INSTRUCTIONS FOR THE TASK:
Among the entries that follow, the required portion opens with the line containing "- [Controller]: the" and closes with the line containing "and the events". Give that portion again exactly, and nothing else.

RECORDS:
(** X2. A completion written in the format the system prompt asks for, one
    line "label: option | option ..." per entry of a well-formed mapping, is
    parsed back to exactly that mapping, the entries in their order. *)
Theorem parse_render (d : Options) :
  well_formed d = true -> parse_response (render d) = Returned d.
Proof.
  unfold well_formed. rewrite andb_true_iff.
  intros [Hnd%bool_decide_eq_true Hd].
  unfold parse_response. cbv zeta. rewrite (strip_render d Hd).
  destruct d as [|entry d]; [done|].
  unfold render. rewrite split_join; [by apply (parse_lines_render _ [])|done|].
  apply Forall_fmap, Forall_forall. intros e He. rewrite forallb_forall in Hd.
  by apply list_elem_of_In, Hd, render_line_no_newline in He.
Qed.

Lemma parse_render_witness :
  parse_response
    (render [(py "Professional", [py "Hello there."; py "Good day."]);
             (py "", [py "lol no"])])
  = Returned [(py "Professional", [py "Hello there."; py "Good day."]);
              (py "", [py "lol no"])].
Proof.
  apply (parse_render [(py "Professional", [py "Hello there."; py "Good day."]);
                       (py "", [py "lol no"])]).
  vm_compute. reflexivity.
Defined.

(** * Which labels the parser returns *)

Section Assigned.

Implicit Types (d : Options) (label : str) (opts lines : list str).
(** C9: in a taxonomy that the loader returns, whatever the rows, every
    category has at least one subcategory and every subcategory at least one
    grade: for a category of the taxonomy, the categories, its subcategories
    and the grades of each of its subcategories are non-empty sequences. *)
Theorem get_material_data_no_empty_branch e file w t w' c :
  get_material_data e file w = (Ok t, w') ->
  c ∈ get_categories t ->
  get_categories t ≠ []
  ∧ exists subs,
      get_subcategories t c = Ok subs
      ∧ subs ≠ []
      ∧ forall s, s ∈ subs ->
          exists grades, get_grades t c s = Ok grades ∧ grades ≠ [].
Proof.
  intros Hrun Hc.
  destruct (get_material_data_wf _ _ _ _ _ Hrun) as [_ Hwf].
  split.
  { intros Hnil. rewrite Hnil in Hc. by apply not_elem_of_nil in Hc. }
  destruct (dict_getitem_in c t Hc) as (subs0 & Hget & Hitem).
  destruct (Hwf c subs0 Hget) as (Hne & _ & Hsub).
  exists (Dict.keys subs0). split; [ | split ].
  - unfold get_subcategories, rbind. by rewrite Hitem.
  - unfold Dict.keys. by destruct subs0.
  - intros s Hs.
    destruct (dict_getitem_in s subs0 Hs) as (grades & Hget' & _).
    exists grades. split; [ | by destruct (Hsub s grades Hget') ].
    rewrite get_grades_get. by rewrite Hget, Hget'.
Qed.

Lemma get_material_data_no_empty_branch_witness :
  get_categories
    [(VStr "Metal", [(VStr "Ferrous", [VStr "Steel-A36"]);
                     (VStr "Aluminium", [VStr "6061"])])] ≠ []
  ∧ exists subs,
      get_subcategories
        [(VStr "Metal", [(VStr "Ferrous", [VStr "Steel-A36"]);
                         (VStr "Aluminium", [VStr "6061"])])] (VStr "Metal") = Ok subs
      ∧ subs ≠ []
      ∧ forall s, s ∈ subs ->
          exists grades,
            get_grades
              [(VStr "Metal", [(VStr "Ferrous", [VStr "Steel-A36"]);
                               (VStr "Aluminium", [VStr "6061"])])] (VStr "Metal") s
            = Ok grades
            ∧ grades ≠ [].
Proof.
  apply (get_material_data_no_empty_branch (workbook_env sample_sheet)
           "materials.xlsx" w0 _ w0 (VStr "Metal")).
  - reflexivity.
  - apply list_elem_of_here.
Defined.
(** X2. The sign of the interval plays no part: a negative interval
    is not rejected and gives the very run of its absolute value. *)
Theorem interval_sign_ignored
        (cap : VideoCapture Frame) (t : Q) (d : string) :
  extract cap (- t) d = extract cap t d.
Proof.
  unfold extract_frames_from_video, bind.
  now rewrite frame_interval_opp, loop_opp.
Qed.

(** ** When the remainder raises *)



(** X4. When the container declares 0 frames, a call with a non-zero
    step writes the first frame as [frame_0000.jpg], then stops with
    [ZeroDivisionError]: one image on disk, no count returned. *)
Theorem zero_total_stops_after_first_frame
        (cap : VideoCapture Frame) (t : Q) (d : string)
        (f : Frame) (rest : list Frame) :
  frame_interval_of (CAP_PROP_FPS cap) t <> 0 ->
  int (CAP_PROP_FRAME_COUNT cap) = 0 ->
  read_frames cap = f :: rest ->
  extract cap t d =
    (mkState 1 1 [(path_join d (frame_filename 0), imencode f)] [0%Q],
     Raise ZeroDivisionError).
Proof.
  intros Hs Ht Hf.
  rewrite (extract_total_zero Frame imencode cap t d f rest Hs Ht Hf).
  cbn [picked]. rewrite Zmod_0_l. reflexivity.
Qed.

(** ** An interval longer than the video *)

Lemma picked_none (step : Z) (frames : list Frame) :
  forall c, 0 < c -> c + Z.of_nat (List.length frames) <= step ->
            picked step c frames = [].
Proof.
  induction frames as [|f rest IH]; intros c Hc Hb; [reflexivity|].
  cbn [List.length] in Hb. simpl.
  rewrite Z.mod_small by lia.
  destruct (Z.eqb_spec c 0); [lia|]. apply IH; lia.
Qed.

(** X5. When the frame step is at least the number of frames, one
    image is saved, the first frame, and the count returned is 1. *)
Theorem interval_longer_than_video
        (cap : VideoCapture Frame) (t : Q) (d : string)
        (f : Frame) (rest : list Frame) :
  read_frames cap = f :: rest ->
  Z.of_nat (List.length (f :: rest)) <= frame_interval_of (CAP_PROP_FPS cap) t ->
  0 < int (CAP_PROP_FRAME_COUNT cap) ->
  snd (extract cap t d) = Return (1, d)
  /\ written (fst (extract cap t d))
     = [(path_join d (frame_filename 0), imencode f)].
Proof.
  intros Hf Hs Ht. cbn [List.length] in Hs.
  rewrite extract_runs by lia. rewrite Hf. cbn [fst snd written].
  cbn [picked]. rewrite Zmod_0_l. cbn [Z.eqb].
  rewrite picked_none by lia. split; reflexivity.
Qed.

(** ** A stream cut short *)

Lemma picked_app (step : Z) (a b : list Frame) :
  forall c, picked step c (a ++ b)
            = picked step c a ++ picked step (c + Z.of_nat (List.length a)) b.
Proof.
  induction a as [|f a IH]; intros c.
  - simpl. now rewrite Z.add_0_r.
  - cbn [app picked List.length]. rewrite IH.
    replace (c + 1 + Z.of_nat (List.length a))
      with (c + Z.of_nat (S (List.length a))) by lia.
    now destruct (c mod step =? 0).
Qed.

(** X6. If the source stops delivering frames early, what has been
    saved is the beginning of what the full source gives: same files,
    same names, same order, and the count returned is not larger. *)
Theorem shorter_stream_saves_a_prefix
        (fps total t : Q) (d : string) (a b : list Frame) :
  frame_interval_of fps t <> 0 -> 0 < int total ->
  let short := extract (mkCapture fps total a) t d in
  let full := extract (mkCapture fps total (a ++ b)) t d in
  exists more k_short k_full,
    written (fst full) = written (fst short) ++ more
    /\ snd short = Return (k_short, d)
    /\ snd full = Return (k_full, d)
    /\ k_short <= k_full.
Proof.
  intros Hs Ht short full. unfold short, full.
  rewrite !extract_runs by (cbn; lia). cbn [fst snd written read_frames CAP_PROP_FPS].
  rewrite picked_app, numbered_app, length_app.
  eexists _, _, _. repeat split. lia.
Qed.

(** ** The fraction shown frame by frame *)




End SamplerFurther.

(** * Further properties of the archive builder *)

(** Writing a file makes no directory. *)
Lemma write_file_keeps_directories (p : path) (c : content) :
  forall n n' q es',
    write_file n p c = Some n' ->
    lookup n' q = Some (Dir es') ->
    exists es, lookup n q = Some (Dir es).
Proof.
  induction p as [|x p IH]; intros n n' q es' W L.
  - simpl in W. destruct n; [|discriminate]. injection W as <-.
    destruct q; simpl in L; discriminate.
  - simpl in W. destruct n as [c0|es]; [discriminate|].
    destruct q as [|y q]; [now exists es|]. simpl.
    destruct (assoc x es) as [child|] eqn:E.
    + destruct (write_file child p c) as [child'|] eqn:W'; [|discriminate].
      injection W as <-. simpl in L.
      destruct (String.eqb_spec y x) as [->|N].
      * rewrite assoc_replace_same in L by congruence. rewrite E. eauto.
      * rewrite assoc_replace_other in L by assumption.
        destruct (assoc y es); eauto.
    + destruct p; [|discriminate]. injection W as <-. simpl in L.
      destruct (String.eqb_spec y x) as [->|N].
      * rewrite assoc_app_new_same in L by assumption.
        destruct q; simpl in L; discriminate.
      * rewrite assoc_app_new_other in L by assumption.
        destruct (assoc y es); eauto.
Qed.

(** No file can be created at [p ++ [name]] when [p] is not a
    directory, or when [name] is a directory in it. *)
Lemma write_file_fails (c : content) (name : string) (p : path) :
  forall n,
    (forall es, lookup n p <> Some (Dir es))
    \/ (exists es, lookup n (p ++ [name]) = Some (Dir es)) ->
    write_file n (p ++ [name]) c = None.
Proof.
  induction p as [|x p IH]; intros n H; simpl in *.
  - destruct n as [c0|es]; [reflexivity|].
    destruct H as [H|(es' & H)]; [now destruct (H es)|].
    destruct (assoc name es) as [child|]; [|discriminate].
    injection H as ->. reflexivity.
  - destruct n as [c0|es]; [reflexivity|].
    destruct (assoc x es) as [child|].
    + now rewrite IH.
    + now destruct p.
Qed.

Section ArchiveFurther.

Variable tempdir : path.
Variable deflate : list byte -> list byte.
Variable zip_encode : list member -> list byte.

Local Abbreviation create_zip :=
  (create_zip_from_folder tempdir deflate zip_encode).

Lemma create_zip_elsewhere
      (fs : node) (folder : path) (name : string) (q : path) :
  is_prefix q (tempdir ++ [name]) = false ->
  lookup (fst (create_zip fs folder name)) q = lookup fs q.
Proof.
  intros Hq. unfold create_zip_from_folder.
  destruct (write_file fs (tempdir ++ [name]) (Zip [])) as [fs1|] eqn:W;
    [|reflexivity].
  destruct (write_members deflate zip_encode fs1 folder) as [zipf r].
  pose proof (write_file_twice _ _ (Zip zipf) _ _ W) as T.
  destruct (write_file fs1 (tempdir ++ [name]) (Zip zipf)) as [fs2|] eqn:C;
    [|contradiction].
  assert (E : lookup fs2 q = lookup fs q).
  { rewrite (lookup_write_file_other _ _ _ _ _ C Hq).
    exact (lookup_write_file_other _ _ _ _ _ W Hq). }
  destruct r; exact E.
Qed.
(** The loop over the keys of the class leaves the generic settings
    and [self._defaults] alone and logs nothing about a generic key. *)
Lemma own_keys_apart_run kwargs key self :
  key ∈ generic_keys →
  generic_kept (own_keys kwargs)
  ∧ silent_about key (own_keys kwargs)
  ∧ name (own_keys kwargs self).2 = name self.
Proof.
  intros Hkey. split; [|split].
  - unfold own_keys. apply generic_kept_bind; [apply generic_kept_get|].
    intros []; try apply generic_kept_ret; apply generic_kept_for_each;
      intros kv Hkv.
    + apply generic_kept_jee_set_item.
      apply (own_keys_apart key); [done|]. apply elem_of_app. by left.
    + apply generic_kept_twi_set_item.
      apply (own_keys_apart key); [done|]. apply elem_of_app. by right.
  - unfold own_keys. apply silent_bind; [apply silent_get|].
    intros []; try apply silent_ret; apply silent_for_each; intros kv Hkv.
    + apply silent_jee_set_item.
      apply (own_keys_apart key); [done|]. apply elem_of_app. by left.
    + apply silent_twi_set_item.
      apply (own_keys_apart key); [done|]. apply elem_of_app. by right.
  - assert (kept name (own_keys kwargs)) as Hname; [|apply Hname].
    unfold own_keys, jee_set_item, twi_set_item, log, write.
    repeat kept_step.
Qed.

Lemma self_set_own_keys kwargs self :
  self_set kwargs self = bind (own_keys kwargs) (λ _, set kwargs) self.
Proof.
  unfold self_set, own_keys, bind, get. by destruct (cls self).
Qed.

(** C4, amended. A call of [set] on a reader of any class whose four
    generic settings are there with valid values (as they are from the
    constructor on), and a generic key (pause, interval, datacode,
    timestamped) that the keyword arguments give a candidate for.  The
    call ends as the loop over the keys of the class ends: it raises
    exactly when that loop raises, which the base, serial and socket
    readers, having no such loop, never do.  When the call raises, the
    key keeps its stored value and nothing is logged about it.  When
    the call returns: a candidate that fails the test of the key leaves
    the stored value as it is, and the only record about the key is the
    warning naming the key and the rejected value; a valid candidate
    that differs from the stored value becomes the stored value, and
    the only record about the key is the one ["Setting ..."] record
    that follows the single assignment; a candidate equal to the stored
    value changes nothing and leaves no record about the key. *)
Theorem set_generic_key kwargs self key v :
  well_configured self → key ∈ generic_keys → kwargs !! key = Some v →
  let old := _settings self !! key in
  let outcome := self_set kwargs self in
  ∃ new,
    _log outcome.2 = (_log self ++ new)%list
    ∧ outcome.1 = (own_keys kwargs self).1
    ∧ (cls self ∉ [Jee; Twi] → outcome.1 = Ret tt)
    ∧ (outcome.1 ≠ Ret tt →
       _settings outcome.2 !! key = old
       ∧ filter (λ e, about key e) new = [])
    ∧ (outcome.1 = Ret tt →
       (valid_setting key v = false →
          _settings outcome.2 !! key = old
          ∧ filter (λ e, about key e) new
            = [(WARNING, NotAValidSetting v (name self) key)])
       ∧ (valid_setting key v = true → old ≠ Some v →
          _settings outcome.2 !! key = Some v
          ∧ filter (λ e, about key e) new
            = [(DEBUG, Setting (name self) key v)])
       ∧ (old = Some v →
          _settings outcome.2 !! key = Some v
          ∧ filter (λ e, about key e) new = [])).
Proof.
  intros Hwc Hkey Hkw old outcome. subst outcome.
  rewrite self_set_own_keys.
  destruct (own_keys_apart_run kwargs key self Hkey) as (Hgen & Hsilent & Hname).
  destruct (Hsilent self) as (new1 & Hlog1 & Hnew1).
  destruct (Hgen self) as [Hd1 Hs1]. specialize (Hs1 key Hkey).
  pose proof (well_configured_kept _ self Hgen Hwc) as Hwc1.
  assert (cls self ∉ [Jee; Twi] → (own_keys kwargs self).1 = Ret tt) as Hplain.
  { intros Hcls. unfold own_keys, bind, get.
    destruct (cls self); try done; exfalso; apply Hcls;
      [by left|by right; left]. }
  unfold bind.
  destruct (own_keys kwargs self) as [[[]|e] s1]; cbn [fst snd] in *.
  - destruct (set_run kwargs s1) as (S & new2 & Hrun & _ & Hk).
    rewrite Hrun. cbn [fst snd].
    destruct Hwc1 as [Hd Hvalid].
    assert (NoDup (_defaults s1).*1) as Hnd.
    { rewrite Hd. apply (bool_decide_unpack _). by vm_compute. }
    assert (key ∈ (_defaults s1).*1) as Hin by by rewrite Hd.
    apply list_elem_of_fmap in Hin as [[k d] [Hkd Hin]]. simpl in Hkd.
    subst k. destruct (Hk key d Hnd Hin) as [HS Hnew2].
    rewrite Hkw in HS, Hnew2. change (default d (Some v)) with v in HS, Hnew2.
    rewrite Hs1 in HS, Hnew2. rewrite Hname in Hnew2. fold old in HS, Hnew2.
    exists (new1 ++ new2)%list.
    assert (filter (λ e, about key e) (new1 ++ new2)%list
            = filter (λ e, about key e) new2) as Hfilter
      by by rewrite filter_app, Hnew1.
    rewrite Hfilter, Hnew2. rewrite settings_after_set, HS.
    split; [|split; [done|split; [done|split; [done|]]]].
    { destruct s1; simpl in *. by rewrite Hlog1, app_assoc. }
    intros _. unfold key_value, key_entries.
    destruct (Hvalid key Hkey) as (w & Hw & Hok).
    rewrite Hs1 in Hw. fold old in Hw.
    split; [|split].
    + intros Hbad.
      assert (old ≠ Some v) as Hne.
      { intros Heq. rewrite Hw in Heq. injection Heq as ->.
        by rewrite Hok in Hbad. }
      rewrite !bool_decide_eq_false_2 by done.
      by rewrite Hbad.
    + intros Hgood Hne.
      rewrite !bool_decide_eq_false_2 by done. by rewrite Hgood.
    + intros Heq. rewrite !bool_decide_eq_true_2 by done. done.
  - exists new1. split; [done|]. split; [done|]. split; [done|].
    split; [by rewrite Hs1|]. done.
Qed.
(** Without unique codes the totals and the maps part ways: the later line
    of a repeated code replaces the earlier one in the map, and both are
    summed into the total. *)
Example repeated_code_total_exceeds_map :
  let n := normalizePayslip
             (sample_payslip 1 1 0
                [ mkEarning "BONUS" "Bonus" 100 100;
                  mkEarning "BONUS" "Bonus" 50 50 ] []) in
  grossEarnings (totals n) = 150%js /\ sum_over amount (earnings n) = 50%js.
Proof. split; reflexivity. Qed.

(** ** Causal facts *)

Lemma find_app {A} (p : A -> bool) (l1 l2 : list A) :
  List.find p (l1 ++ l2)%list
  = match List.find p l1 with
    | Some x => Some x
    | None => List.find p l2
    end.
Proof.
  induction l1 as [|x l1 IH]; simpl; [reflexivity|].
  destruct (p x); [reflexivity | exact IH].
Qed.

Lemma lastWithCode_cons c cs e :
  lastWithCode (c :: cs) e
  = match lastWithCode cs e with
    | Some r => Some r
    | None => if code c =? e then Some c else None
    end.
Proof.
  unfold lastWithCode. simpl. rewrite find_app. simpl.
  destruct (List.find _ (rev cs)); [reflexivity|].
  destruct (code c =? e); reflexivity.
Qed.

Lemma get_changesByCode_from cs (m0 : Js.Map ChangeRecord) e :
  Js.get (fold_left (fun m change => Js.set m (code change) change) cs m0) e
  = match lastWithCode cs e with
    | Some r => Some r
    | None => Js.get m0 e
    end.
Proof.
  revert m0. induction cs as [|c cs IH]; intro m0; simpl; [reflexivity|].
  rewrite IH, lastWithCode_cons, get_set.
  destruct (lastWithCode cs e); [reflexivity|].
  rewrite (String.eqb_sym e (code c)).
  destruct (code c =? e); reflexivity.
Qed.
Lemma put_child_object k v n :
  is_object n = true →
  is_object (put_child k v n) = true ∧
  child k (put_child k v n) = Some v ∧
  (∀ k', k' ≠ k → child k' (put_child k v n) = child k' n) ∧
  (∀ a, attr a (put_child k v n) = attr a n).
Proof.
  intros Hobj. unfold put_child.
  by destruct (set_child_object k v n Hobj) as (n' & -> & ? & ? & ? & ?).
Qed.

Lemma put_child_id k v n : child k n = Some v → put_child k v n = n.
Proof.
  destruct n as [s|b s|items props|attrs children]; simpl; try done;
    intros H; unfold put_child; simpl; by rewrite insert_id.
Qed.

Lemma falsy_no_child k n : truthy n = false → child k n = None.
Proof. by destruct n. Qed.

Ltac rewrite_lookups :=
  repeat match goal with
         | H : ?x = _ |- context [?x] => rewrite H
         end.

Ltac ensureSchema_leaf :=
  simplify_eq; simpl;
  split; [done|];
  split; [intros k Hk; simpl; by rewrite ?lookup_insert_ne by done|];
  split; [done|];
  split;
  [ eexists; split; [simpl; first [eassumption | apply lookup_insert_eq]|];
    split; [done|]; simpl; first [eassumption | apply lookup_insert_eq]
  | simpl; rewrite_lookups; done ].

(** What [ensureSchema] returns when it does not throw. *)
Lemma ensureSchema_inv defs defsE schema :
  ensureSchema defs = Ok (defsE, schema) →
  is_object defs = true ∧ is_object defsE = true ∧
  (∀ k, k ≠ "types" → child k defsE = child k defs) ∧
  (∀ a, attr a defsE = attr a defs) ∧
  (∃ typesE, child "types" defsE = Some typesE ∧ is_object typesE = true ∧
             child "schema" typesE = Some schema) ∧
  schema = match (child "types" defs ≫= child "schema") with
           | Some sch => if truthy sch then sch else empty_obj
           | None => empty_obj
           end.
Proof.
  unfold ensureSchema, put_child, set_child, empty_obj.
  intros H.
  assert (is_object defs = true) as Hobj.
  { destruct defs; simpl in *; try done; discriminate. }
  split; [done|].
  destruct defs as [s|b s|items props|attrs children]; try discriminate; simpl in *.
  - destruct (props !! "types") as [types|] eqn:Htypes; simpl in H.
    + destruct (truthy types) eqn:Htruthy; simpl in H.
      * rewrite Htypes in H.
        destruct types as [s|b s|items' props'|attrs' children']; simpl in H;
          try discriminate.
        -- destruct (props' !! "schema") as [sch|] eqn:Hsch;
             [destruct (truthy sch) eqn:Hts|]; ensureSchema_leaf.
        -- destruct (children' !! "schema") as [sch|] eqn:Hsch;
             [destruct (truthy sch) eqn:Hts|]; ensureSchema_leaf.
      * rewrite lookup_insert_eq in H. simpl in H. rewrite lookup_empty in H.
        destruct types; try discriminate; ensureSchema_leaf.
    + rewrite lookup_insert_eq in H. simpl in H. rewrite lookup_empty in H.
      ensureSchema_leaf.
  - destruct (children !! "types") as [types|] eqn:Htypes; simpl in H.
    + destruct (truthy types) eqn:Htruthy; simpl in H.
      * rewrite Htypes in H.
        destruct types as [s|b s|items' props'|attrs' children']; simpl in H;
          try discriminate.
        -- destruct (props' !! "schema") as [sch|] eqn:Hsch;
             [destruct (truthy sch) eqn:Hts|]; ensureSchema_leaf.
        -- destruct (children' !! "schema") as [sch|] eqn:Hsch;
             [destruct (truthy sch) eqn:Hts|]; ensureSchema_leaf.
      * rewrite lookup_insert_eq in H. simpl in H. rewrite lookup_empty in H.
        destruct types; try discriminate; ensureSchema_leaf.
    + rewrite lookup_insert_eq in H. simpl in H. rewrite lookup_empty in H.
      ensureSchema_leaf.
Qed.
(** * Tic Tac Toe (React front end): engine and controller of [App.js]

    The development follows the source file top to bottom:

    - [Engine]: the pure utilities [getInitialBoard], [checkWinner],
      [getAvailableMoves] and [computerMove], over JavaScript arrays
      (with holes and out-of-range writes written out);
    - [Controller]: the component state of [App], the handlers
      [makeMove], [handleCellClick], [handleRestart], the body of the
      board effect and of its timer callback, each as the list of
      state updates it queues;
    - [Runtime]: one React commit loop around these (batched updates,
      effects re-run when a dependency changed, cleanup before re-run)
      and the events a session can receive. *)

From stdpp Require Import base decidable option list sorting strings.
From Stdlib Require Import Lia.

(** ** JavaScript values held by the board *)

Inductive Mark : Type := X | O.

#[global] Instance Mark_eq_dec : EqDecision Mark.
Proof. solve_decision. Defined.

(** A cell read from the board is [undefined], [null], or one of the two
    strings ["X"] and ["O"]. *)
Inductive jsval : Type :=
  | JUndefined
  | JNull
  | JStr (m : Mark).

#[global] Instance jsval_eq_dec : EqDecision jsval.
Proof. solve_decision. Defined.

(** What [checkWinner] returns and the [winner] state holds:
    [null], a mark, or the string ["draw"]. *)
Inductive outcome : Type :=
  | NoResult
  | Won (m : Mark)
  | DrawGame.

#[global] Instance outcome_eq_dec : EqDecision outcome.
Proof. solve_decision. Defined.

(** An array slot is a value or a hole ([None]); a board is an array. *)
Abbreviation slot := (option jsval).
Abbreviation Board := (list (option jsval)).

EXPECTED OUTPUT:
    - [Controller]: the component state of [App], the handlers
      [makeMove], [handleCellClick], [handleRestart], the body of the
      board effect and of its timer callback, each as the list of
      state updates it queues;
    - [Runtime]: one React commit loop around these (batched updates,
      effects re-run when a dependency changed, cleanup before re-run)
      and the events a session can receive. *)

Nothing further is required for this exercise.